(** A commit whose first effect does not run keeps the state. *)
Lemma commit_keeps p e p' e' :
  commit (p, e) = Some (p', e') -> modelName <$> seen e = Some (modelName p) ->
  textsChanged p e = false \/ initRef e = true -> sameState e e'.
Proof.
  unfold commit. intros H Hn Hk. apply bind_Some in H as (b & _ & H). apply bind_Some in H as (x & Hx & H).
  apply bind_Some in H as (e1 & H1 & [= <- <-]). unfold nameChanged. rewrite bool_decide_eq_true_2 by done. cbn [negb].
  assert (e1 = e) as ->; [|done]. destruct Hk as [Hk|Hk]; [by rewrite Hk in H1; injection H1|].
  unfold initEffect in H1. rewrite Hk in H1. by destruct (textsChanged p e); injection H1.
Qed.

(** A commit whose first effect runs has read the texts. *)
Lemma commit_reads p e p' e' :
  commit (p, e) = Some (p', e') -> modelName <$> seen e = Some (modelName p) ->
  textsChanged p e = true -> initRef e' = true.
Proof.
  unfold commit. intros H Hn Ht. apply bind_Some in H as (b & _ & H). apply bind_Some in H as (x & Hx & H).
  apply bind_Some in H as (e1 & H1 & [= <- <-]). unfold nameChanged. rewrite bool_decide_eq_true_2 by done. cbn [negb].
  rewrite Ht in H1. unfold initEffect in H1. destruct (initRef e) eqn:Ei; [by injection H1 as <-|].
  apply bind_Some in H1 as (gs & _ & [= <-]). by repeat case_match.
Qed.

Lemma sameState_agrees p e e' : sameState e e' -> agrees p e -> agrees p e'.
Proof. unfold agrees, effectiveExpr. intros (-> & -> & -> & -> & _). done. Qed.

(** Texts that agree are left alone. *)
Lemma agrees_stays p e p' e' : commit (p, e) = Some (p', e') -> agrees p e -> p' = p.
Proof.
  intros H [Ha Hb]. pose proof (commit_texts _ _ _ _ H) as (Hn & _ & Hc & Hd).
  rewrite Ha in Hc. injection Hc as Hc. unfold commit in H. apply bind_Some in H as (b & _ & H).
  apply bind_Some in H as (x & Hx & H). apply bind_Some in H as (e1 & _ & [= <- <-]).
  rewrite Ha in Hx. injection Hx as <-. unfold exprEffect. rewrite bool_decide_eq_true_2 by done.
  unfold ruleEffect. destruct (editorMode e); [|done]. by rewrite bool_decide_eq_true_2 by (symmetry; auto).
Qed.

Problem to work on:
Retype all of the records so that every line matches the original exactly.

Answer to this problem:
(** A commit whose first effect does not run keeps the state. *)
Lemma commit_keeps p e p' e' :
  commit (p, e) = Some (p', e') -> modelName <$> seen e = Some (modelName p) ->
  textsChanged p e = false \/ initRef e = true -> sameState e e'.
Proof.
  unfold commit. intros H Hn Hk. apply bind_Some in H as (b & _ & H). apply bind_Some in H as (x & Hx & H).
  apply bind_Some in H as (e1 & H1 & [= <- <-]). unfold nameChanged. rewrite bool_decide_eq_true_2 by done. cbn [negb].
  assert (e1 = e) as ->; [|done]. destruct Hk as [Hk|Hk]; [by rewrite Hk in H1; injection H1|].
  unfold initEffect in H1. rewrite Hk in H1. by destruct (textsChanged p e); injection H1.
Qed.

(** A commit whose first effect runs has read the texts. *)
Lemma commit_reads p e p' e' :
  commit (p, e) = Some (p', e') -> modelName <$> seen e = Some (modelName p) ->
  textsChanged p e = true -> initRef e' = true.
Proof.
  unfold commit. intros H Hn Ht. apply bind_Some in H as (b & _ & H). apply bind_Some in H as (x & Hx & H).
  apply bind_Some in H as (e1 & H1 & [= <- <-]). unfold nameChanged. rewrite bool_decide_eq_true_2 by done. cbn [negb].
  rewrite Ht in H1. unfold initEffect in H1. destruct (initRef e) eqn:Ei; [by injection H1 as <-|].
  apply bind_Some in H1 as (gs & _ & [= <-]). by repeat case_match.
Qed.

Lemma sameState_agrees p e e' : sameState e e' -> agrees p e -> agrees p e'.
Proof. unfold agrees, effectiveExpr. intros (-> & -> & -> & -> & _). done. Qed.

(** Texts that agree are left alone. *)
Lemma agrees_stays p e p' e' : commit (p, e) = Some (p', e') -> agrees p e -> p' = p.
Proof.
  intros H [Ha Hb]. pose proof (commit_texts _ _ _ _ H) as (Hn & _ & Hc & Hd).
  rewrite Ha in Hc. injection Hc as Hc. unfold commit in H. apply bind_Some in H as (b & _ & H).
  apply bind_Some in H as (x & Hx & H). apply bind_Some in H as (e1 & _ & [= <- <-]).
  rewrite Ha in Hx. injection Hx as <-. unfold exprEffect. rewrite bool_decide_eq_true_2 by done.
  unfold ruleEffect. destruct (editorMode e); [|done]. by rewrite bool_decide_eq_true_2 by (symmetry; auto).
Qed.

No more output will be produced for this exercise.